Effect of prostaglandins and superoxide dismutase administration on oxygen free radical production in experimental acute pancreatitis.

Oxygen free radicals and prostaglandins are implicated in the pathophysiology of acute pancreatitis, although their mechanisms of action remain unclear. We have studied the effect of administration of exogenous 16,16-dimethyl prostaglandin E2 and superoxide dismutase on oxygen free radical production in acute pancreatitis. For this purpose, five experimental rat groups were studied: group I, control; group II, sodium taurocholate-induced acute pancreatitis; group III, same as group II but with previous administration of 16,16-dimethyl prostaglandin E2; group IV, same as group II but with previous administration of indomethacin; and group V, same as group II but with previous administration of superoxide dismutase.
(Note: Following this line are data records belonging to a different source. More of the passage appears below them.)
Lemma compute_partials_fixed_store (kwargs : list (kwarg num)) self inputs
    (J0 : gmap (string * string) (list num)) (p s : list num) (r : num) :
  configured kwargs self → rule (options self) = "fixed" →
  jacobian_allocated self J0 →
  inputs !! "power_in" = Some p →
  inputs !! "power_rating" = Some [r] →
  inputs !! "power_split_amount" = Some s →
  length p = num_nodes (options self) →
  length s = num_nodes (options self) →
  let o := options self in
  let nn := num_nodes o in
  let eta := efficiency o in
  let not_enough := zip_with flt p s in
  let enough := zip_with fge p s in
  let untouched := merge not_enough (np_zeros nn) (np_zeros nn) in
  compute_partials self inputs J0 = Ok (
    <[("component_sizing_margin", "power_rating") :=
        (λ x, fdiv x (fmul r r)) <$> np_neg p]>
    (<[("component_sizing_margin", "power_in") := replicate nn (fdiv fone r)]>
    (<[("power_out_B", "power_split_amount") :=
        merge enough (s_mul (fneg eta) (np_ones nn)) untouched]>
    (<[("power_out_B", "power_in") :=
        merge enough (s_mul eta (np_ones nn)) untouched]>
    (<[("power_out_A", "power_split_amount") :=
        merge enough (s_mul eta (np_ones nn)) untouched]>
    (<[("power_out_A", "power_in") :=
        merge enough (np_zeros nn)
          (merge not_enough (s_mul eta (np_ones nn)) (np_zeros nn))]> J0)))))).
Proof.
  intros Hc Hrule Hal Hp Hr Hs Hlp Hls o nn eta ne en un. subst o nn eta ne en un.
  destruct (jacobian_allocated_inv _ _ _ Hc Hal)
    as (ap & ac & bp & bc & hp & cr & wr & mp & mr & Hap & Hlap & Hac & Hlac
        & Hbp & Hlbp & Hbc & Hlbc & _ & _ & _ & _ & _ & _ & Hmp & Hlmp & Hmr & Hlmr).
  assert (Hctl : control (options self) = "power_split_amount").
  { unfold control. rewrite Hrule. by rewrite decide_False. }
  rewrite Hctl in Hac, Hbc.
  unfold compute_partials. cbv zeta.
  rewrite Hrule.
  rewrite !(decide_False (P:="fixed" = "fraction")) by done.
  rewrite !decide_True by done.
  rewrite !(getitem_Some _ _ _ _ Hp), !(getitem_Some _ _ _ _ Hs),
    !(getitem_Some _ _ _ _ Hr).
  run_fixed. run_J. rewrite Hlmp. reflexivity.
Qed.
(** ** A missing input *)

Lemma getitem_None `{Countable K} (show : K → string)
    (store : gmap K (list num)) (k : K) :
  store !! k = None → getitem show store k = Raise (KeyError (show k)).
Proof. intros Hk. unfold getitem. by rewrite Hk. Qed.

Lemma calls_without_input (kwargs : list (kwarg num)) self inputs (m : string) :
  configured kwargs self → inputs_bound self inputs →
  m = "power_in" ∨ m = "power_rating" ∨ m = control (options self) →
  evaluate self (delete m inputs) = Raise (KeyError m) ∧
  linearize self (delete m inputs) = Raise (KeyError m).
Proof.
  intros Hc Hb Hm.
  destruct (inputs_bound_inv _ _ _ Hc Hb) as (p & c & r & Hp & Hlp & Hr & Hk & Hlc).
  destruct (control_neq (options self)) as [Hc1 Hc2].
  unfold evaluate, linearize, compute, compute_partials. cbv zeta.
  rewrite (alloc_outputs_configured _ _ Hc), (alloc_jacobian_configured _ _ Hc).
  cbv zeta.
  assert (Hget : ∀ k v, inputs !! k = Some v →
    getitem show_name (delete m inputs) k
    = if decide (m = k) then Raise (KeyError m) else Ok v).
  { intros k v Hv. case_decide as Hmk.
    - subst k. apply getitem_None, lookup_delete_eq.
    - apply getitem_Some. by rewrite lookup_delete_ne. }
  destruct (rule_configured _ _ Hc) as [Hrule|Hrule].
  - assert (Hctl : control (options self) = "power_split_fraction")
      by (unfold control; by rewrite decide_True).
    rewrite Hctl in *. rewrite Hrule. rewrite !decide_True by done.
    pose proof (Hget _ _ Hp) as Gp. pose proof (Hget _ _ Hr) as Gr.
    pose proof (Hget _ _ Hk) as Gk.
    destruct Hm as [-> | [-> | ->]];
      (first [rewrite decide_True in Gp by done | rewrite decide_False in Gp by done]);
      (first [rewrite decide_True in Gr by done | rewrite decide_False in Gr by done]);
      (first [rewrite decide_True in Gk by done | rewrite decide_False in Gk by done]);
      rewrite !Gp, !Gr, !Gk;
      split; run; run_J; reflexivity.
  - assert (Hctl : control (options self) = "power_split_amount").
    { unfold control. rewrite Hrule. by rewrite decide_False. }
    rewrite Hctl in *. rewrite Hrule.
    rewrite !(decide_False (P:="fixed" = "fraction")) by done.
    rewrite !(decide_True (P:="fixed" = "fixed")) by done.
    pose proof (Hget _ _ Hp) as Gp. pose proof (Hget _ _ Hr) as Gr.
    pose proof (Hget _ _ Hk) as Gk.
    destruct Hm as [-> | [-> | ->]];
      (first [rewrite decide_True in Gp by done | rewrite decide_False in Gp by done]);
      (first [rewrite decide_True in Gr by done | rewrite decide_False in Gr by done]);
      (first [rewrite decide_True in Gk by done | rewrite decide_False in Gk by done]);
      rewrite !Gp, !Gr, !Gk;
      split; run_fixed; run; run_J; reflexivity.
Qed.
End component_facts.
In sodium taurocholate-treated rats, xanthine dehydrogenase is completely converted to xanthine oxidase within the first 5 min with subsequent oxygen free radical production while in 16,16-dimethyl prostaglandin E2-treated rats this enzyme transformation does not occur. In the superoxide dismutase-treated group xanthine oxidase activation is partially prevented. These data suggest that xanthine oxidase is the main source of oxygen free radicals, which contribute to extending the cellular damage in sodium taurocholate-induced acute pancreatitis.